Most companies focus on encryption and perimeter protection in the post-perimeter world. Their security plans underestimate accessibility and rarely affect integrity.

Speaking to Congress this fall, James Klapper, director of National Intelligence, said that the biggest threat to national security is “cyber operations that can change or manipulate electronic information in order to compromise its integrity and not remove or violate access to it.” The director of the National Security Agency, Michael Rogers, shares his point of view.

What we can do?

Part of the problem is technology that the cybersecurity sector relies on. The public key infrastructure (PKI) has remained dominant for decades. It prevents unauthorized access to systems or messages. PKI ensures that only those who have the right “key” can access the content. However, hackers attack “all windows and doors”, and as soon as they get inside, the IEC becomes useless. That is why most companies have no idea about who is hiding in their systems and what they do there.
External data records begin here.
(* ===== verification/IoWrite.v ===== *)
(** * Writing through the i/o layer

    [r_io_write] and [r_io_write_at] ([io.c]), the commit and the invalidation
    of cached writes ([cache.c]), the history of writes ([undo.c]), and the
    operations built on reading and writing. *)

From S2P Require Import Prelude IoState IoSection IoMap IoUndo IoCore.

Section Write.
Context {P D : Type} {Env : IoPlugin P D}.
Implicit Types io : RIO P D.
Let MIO := M (RIO P D).

(** ** Cached writes, again

    [written] in the entry at place [i]. *)
Definition set_written (v : bool) (c : RIOCache) : RIOCache :=
  mkCache (c_from c) (c_to c) (c_size c) (c_data c) (c_odata c) v.

Definition cache_inside (from to : Z) (c : RIOCache) : bool :=
  (from <=? c_from c) && (c_to c <=? to).

(** [r_io_cache_invalidate], given the function that writes the old bytes
    back.  An entry that was not written is freed and then written to. *)
Definition cache_invalidate_with (write_at : Z -> list Z -> Z -> MIO Z) (from to : Z) : MIO bool :=
  if negb (from <? to) then mret false
  else
    io ← gets id;
    match find (cache_inside from to) (io_cache io) with
    | None => mret false
    | Some c =>
        modify (set_io_cached 2) ;;
        write_at (c_from c) (c_odata c) (c_size c) ;;
        modify (set_io_cached (io_cached io)) ;;
        if negb (c_written c) then undef UB_oob
        else
          modify (fun io => set_io_cache
            (update_first (cache_inside from to) (set_written false) (io_cache io)) io) ;;
          mret true
    end.

(** ** Writing *)

Definition r_io_set_write_mask (buf : list Z) (len : Z) : MIO bool :=
  if 0 <? len then
    d ← gets io_desc;
    d ← lift UB_null d;
    desc ← get_desc d;
    modify (fun io => set_io_write_mask_buf (take (Z.to_nat len) buf)
                        (set_io_write_mask_fd (d_fd desc) io)) ;;
    mret true
  else modify (set_io_write_mask_fd (-1)) ;; mret false.

(** The bytes of [buf] under the mask, which is repeated. *)
Definition mask_bytes (mask buf : list Z) (len : Z) : list Z :=
  map (fun i => Z.land (byte_at buf i) (byte_at mask (i mod length mask))) (seq 0 (Z.to_nat len)).

(** The read into the masked buffer, of which nothing is kept. *)
Definition masked (buf : list Z) (len : Z) : MIO (option (list Z)) :=
  io ← gets id;
  if io_write_mask_fd io =? -1 then mret (Some buf)
  else if len <=? 0 then mret None
  else
    r_io_seek (io_off io) R_IO_SEEK_SET ;;
    r_io_read (malloc_bytes len) len ;;
    off ← gets io_off;
    r_io_seek off R_IO_SEEK_SET ;;
    mask ← gets io_write_mask_buf;
    mret (Some (mask_bytes mask buf len)).

(** What follows the selection of the map: the write itself and the update of
    the position and of the map.  A plugin is not called without a descriptor
    here: what it does with a null one is its own affair.  In
    [r_io_cache_invalidate], [io->cached] is
    set and [r_io_write_at] is [r_io_cache_write]. *)
Definition write_selected (buf : list Z) (len : Z) : MIO Z :=
  io ← gets id;
  ret ← match io_plugin io, io_desc io with
        | Some p, Some d => call_write p d buf len
        | None, None => mret (-1)
        | _, _ => undef UB_null
        end;
  io ← gets id;
  if ret =? -1 then
    (if io_cached io =? 2 then mret false
     else cache_invalidate_with r_io_cache_write (io_off io) (u64 (io_off io + 1))) ;;
    mret ret
  else
    d ← lift UB_null (io_desc io);
    desc ← get_desc d;
    r_io_map_write_update (d_fd desc) (io_off io) ret ;;
    modify (fun io => set_io_off (u64 (io_off io + ret)) io) ;;
    mret ret.

Definition r_io_write (buf : list Z) (len : Z) : MIO Z :=
  io ← gets id;
  if z2b (Z.land (io_enforce_rwx io) R_IO_WRITE)
     && negb (z2b (Z.land (r_io_section_get_rwx io (io_off io)) R_IO_WRITE))
  then mret (-1)
  else
    ret ← (if z2b (io_cached io) then r_io_cache_write (io_off io) buf len else mret (-1));
    if z2b (io_cached io) && (ret =? len) then mret len
    else
      let n := if 0 <? ret then ret else 0 in
      let len := len - n in
      buf ← masked (drop (Z.to_nat n) buf) len;
      match buf with
      | None => mret (-1)
      | Some buf =>
          addr ← gets io_off;
          r_io_map_select addr ;;
          modify (set_io_off addr) ;;
          io ← gets id;
          (match r_io_map_get io addr with
           | Some map => modify (set_io_off (u64 (addr - map_from map)))
           | None => mret tt
           end) ;;
          write_selected buf len
      end.

Definition r_io_write_at (addr : Z) (buf : list Z) (len : Z) : MIO Z :=
  io ← gets id;
  if z2b (io_cached io) then r_io_cache_write addr buf len
  else r_io_seek addr R_IO_SEEK_SET ;; r_io_write buf len.

Definition r_io_cache_invalidate : Z -> Z -> MIO bool := cache_invalidate_with r_io_write_at.

(** Only the first entry inside the range is tried. *)
Definition r_io_cache_commit (from to : Z) : MIO unit :=
  io ← gets id;
  modify (set_io_cached 2) ;;
  (match find (cache_inside from to) (io_cache io) with
   | Some c =>
       ret ← r_io_write_at (c_from c) (c_data c) (c_size c);
       if z2b ret
       then modify (fun io => set_io_cache
              (update_first (cache_inside from to) (set_written true) (io_cache io)) io)
       else mret tt
   | None => mret tt
   end) ;;
  modify (set_io_cached (io_cached io)).

(** ** The history of writes *)

Definition r_io_wundo_new (off : Z) (data : list Z) (len : Z) : MIO unit :=
  u ← gets io_undo;
  if negb (un_w_enable u) then mret tt
  else if (len <? 0) || (Z.of_nat (length data) <? len) then undef UB_oob
  else
    '(_, o) ← r_io_read_at off (malloc_bytes len) len;
    let uw := mkUndoWrite true off o (take (Z.to_nat len) data) len in
    on_undo (fun u => set_un_writes (un_w_list u ++ [uw]) (un_w_init u) u).

Definition r_io_wundo_clear : MIO unit := on_undo (fun u => set_un_writes [] (un_w_init u) u).

Definition r_io_wundo_size io : Z :=
  if un_w_init (io_undo io) then Z.of_nat (length (un_w_list (io_undo io))) else 0.

Definition set_uw_set (v : bool) (w : RIOUndoWrite) : RIOUndoWrite :=
  mkUndoWrite v (uw_off w) (uw_o w) (uw_n w) (uw_len w).

(** The entry is given by its place in the list. *)
Definition r_io_wundo_apply (i : nat) (set : bool) : MIO Z :=
  u ← gets io_undo;
  w ← lift UB_oob (un_w_list u !! i);
  on_undo (fun u' => set_un_enable (un_s_enable u') false u') ;;
  r_io_write_at (uw_off w) (if set then uw_n w else uw_o w) (uw_len w) ;;
  on_undo (fun u' => set_un_writes (<[i := set_uw_set set w]> (un_w_list u')) (un_w_init u')
                       (set_un_enable (un_s_enable u') (un_w_enable u) u')) ;;
  mret 0.

(** From the last entry to the first. *)
Fixpoint wundo_apply_prev (n : nat) (set : bool) : MIO unit :=
  match n with
  | O => mret tt
  | S n => r_io_wundo_apply n set ;; wundo_apply_prev n set
  end.
Definition r_io_wundo_apply_all (set : bool) : MIO unit :=
  u ← gets io_undo; wundo_apply_prev (length (un_w_list u)) set.

(** [n] counts from the last entry; after the loop [u] is null when the list
    is empty, and the first entry of the list when [n] is too large. *)
Definition r_io_wundo_set (n : Z) (set : bool) : MIO bool :=
  u ← gets io_undo;
  let k := length (un_w_list u) in
  if un_w_init u then
    (if (k =? 0)%nat then mret false
     else
       let i := if (0 <=? n) && (n <? Z.of_nat k) then (k - 1 - Z.to_nat n)%nat else 0%nat in
       r_io_wundo_apply i set ;; mret true)
  else mret false.

(** ** Sizes and moves *)

Definition r_io_is_listener io : bool :=
  match io_plugin io, io_desc io with
  | Some p, Some d =>
      match io_descs io !! d with Some x => plugin_listener p (d_data x) | None => false end
  | _, _ => false
  end.
Definition r_io_is_blockdevice io : bool :=
  match io_plugin io, io_desc io with
  | Some p, Some d =>
      match io_descs io !! d with Some x => plugin_blockdev p (d_data x) | None => false end
  | _, _ => false
  end.

Definition r_io_size : MIO Z :=
  io ← gets id;
  if r_io_is_listener io then mret UT64_MAX
  else
    modify (set_io_va false) ;;
    here ← r_io_seek 0 R_IO_SEEK_CUR;
    size ← r_io_seek 0 R_IO_SEEK_END;
    r_io_seek here R_IO_SEEK_SET ;;
    modify (set_io_va (io_va io)) ;;
    io ← gets id;
    if r_io_is_blockdevice io then modify (set_io_va false) ;; mret UT64_MAX
    else mret size.

Definition r_io_desc_size (d : option nat) : MIO Z :=
  match d with
  | None => mret UT64_MAX
  | Some _ =>
      old ← gets io_desc;
      let other := negb (bool_decide (old = d)) in
      (if other then r_io_use_desc d else mret true) ;;
      sz ← r_io_size;
      (if other then r_io_use_desc old else mret true) ;;
      mret sz
  end.

Definition r_io_fd_size (fd : Z) : MIO Z := io ← gets id; r_io_desc_size (r_io_desc_get io fd).

Definition r_io_resize (newsize : Z) : MIO bool :=
  io ← gets id;
  match io_plugin io, io_desc io with
  | None, _ => mret true
  | Some _, None => mret false
  | Some p, Some d =>
      desc ← get_desc d;
      match plugin_resize p (io_off io) (d_data desc) newsize with
      | None => mret false
      | Some (res, data) =>
          put_data d data ;;
          (if res : bool then r_io_map_truncate_update (d_fd desc) newsize else mret false) ;;
          mret res
      end
  end.

(** Whether an access to the offset makes sense, with the permissions. *)
Definition r_io_is_valid_offset (offset hasperm : Z) : MIO Z :=
  io ← gets id;
  match io_files io, io_desc io with
  | [], _ => mret 0
  | _, None => mret R_FAIL
  | _, Some _ =>
      if negb (io_va io) then
        if r_io_map_exists_for_offset io offset then mret 1
        else size ← r_io_size; mret (b2z (offset <? size))
      else if io_debug io then mret 1
      else if io_sectonly io then
        if section_empty io then mret 1
        else mret (b2z (r_io_map_exists_for_offset io offset
                        || z2b (r_io_section_exists_for_vaddr io offset hasperm)))
      else mret (r_io_section_exists_for_vaddr io offset hasperm)
  end.

(** *** Moving bytes

    One chunk: the source, the bytes left, the chunk size, which shrinks to the
    bytes left at the end, and the buffer. *)
Definition shift_step (move : Z) (st : Z * Z * Z * list Z) : MIO (Z * Z * Z * list Z + unit) :=
  let '(src, rest, chunksize, buf) := st in
  if rest =? 0 then mret (inr tt)
  else
    let chunksize := Z.min chunksize rest in
    let src := if 0 <? move then u64 (src - chunksize) else src in
    '(_, buf) ← r_io_read_at src buf chunksize;
    r_io_write_at (u64 (src + move)) buf chunksize ;;
    let src := if move <? 0 then u64 (src + chunksize) else src in
    mret (inl (src, rest - chunksize, chunksize, buf)).

(** Every turn moves a byte at least, so the bound is never reached. *)
Definition r_io_shift (start endaddr move : Z) : MIO bool :=
  let shiftsize := Z.abs move in
  if move =? - 2 ^ 63 then undef UB_overflow
  else if (shiftsize =? 0) || (u64 (endaddr - start) <=? shiftsize) then mret false
  else
    let rest := u64 (endaddr - start) - shiftsize in
    let src := if 0 <? move then u64 (endaddr - shiftsize) else u64 (start + shiftsize) in
    for_upto (rest + 1) (shift_step move) (src, rest, 0x10000, malloc_bytes 0x10000) ;;
    mret true.

(** ** Opening and closing *)

(** The structure after [r_io_new], the list of plugins aside. *)
Definition io_defaults io : RIO P D :=
  set_io_autofd true (set_io_raised (-1) (set_io_Oxff 0xff (set_io_ff true (set_io_write_mask_fd (-1) io)))).
Definition r_io_desc_init : MIO unit := modify (set_io_files []).
Definition io_inits : MIO unit :=
  r_io_map_init ;;
  r_io_desc_init ;;
  r_io_undo_init ;;
  r_io_cache_init ;;
  r_io_section_init.
Definition r_io_new : outcome (RIO P D) unit := io_inits (io_defaults io_zero).

(** [getioplugin] is [__getioplugin]: it finds the plugin of the address and
    returns the descriptor that it opens.  No redirection is pending. *)
Definition r_io_open_nomap (getioplugin : MIO (option nat)) : MIO (option nat) :=
  desc ← getioplugin;
  match desc with
  | None => mret None
  | Some d =>
      r_io_desc_add d ;;
      io ← gets id;
      (if io_autofd io || negb (is_some (io_desc io)) then r_io_use_desc (Some d) else mret false) ;;
      mret (Some d)
  end.

Definition r_io_open_at (getioplugin : MIO (option nat)) (mode maddr : Z) : MIO (option nat) :=
  desc ← getioplugin;
  match desc with
  | None => mret None
  | Some d =>
      r_io_desc_add d ;;
      size ← r_io_desc_size (Some d);
      io ← gets id;
      (if io_autofd io || negb (is_some (io_desc io)) then r_io_use_desc (Some d) else mret false) ;;
      x ← get_desc d;
      r_io_map_new (d_fd x) mode 0 maddr size ;;
      mret (Some d)
  end.

Definition r_io_plugin_close (d : option nat) : MIO Z :=
  io ← gets id;
  match io_plugin io, d with
  | Some p, Some d =>
      x ← get_desc d;
      match plugin_close p (d_data x) with
      | Some (ret, data) =>
          put_data d data ;;
          (if bool_decide (io_desc io = Some d) then modify (set_io_desc None) else mret tt) ;;
          mret ret
      | None => mret (-1)
      end
  | _, _ => mret (-1)
  end.

Definition r_io_close (d : option nat) : MIO Z :=
  match d with
  | None => mret (-1)
  | Some d' =>
      cur ← gets io_desc;
      let cur := if bool_decide (cur = d) then None else cur in
      r_io_use_desc d ;;
      x ← get_desc d';
      io ← gets id;
      let desc := r_io_desc_get io (d_fd x) in
      (if is_some desc then
         r_io_map_del (d_fd x) ;;
         r_io_section_rm_all (d_fd x) ;;
         r_io_plugin_close d ;;
         mret tt
       else mret tt) ;;
      let cur := if is_some desc && bool_decide (desc = d) then None else cur in
      (if d_fd x =? io_raised io then modify (set_io_raised (-1)) else mret tt) ;;
      modify (set_io_desc cur) ;;
      mret 0
  end.
End Write.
Integrity-assisting devices, in turn, will act not as locks, but as an alarm. They will be able to control all parts of the network, ranging from access points around the perimeter and ending with confidential data inside it, and to warn if something changes unexpectedly. This technology is no longer a pipe dream.

The challenge is to effectively scale these technologies for practical implementation. That’s what the security community should focus on.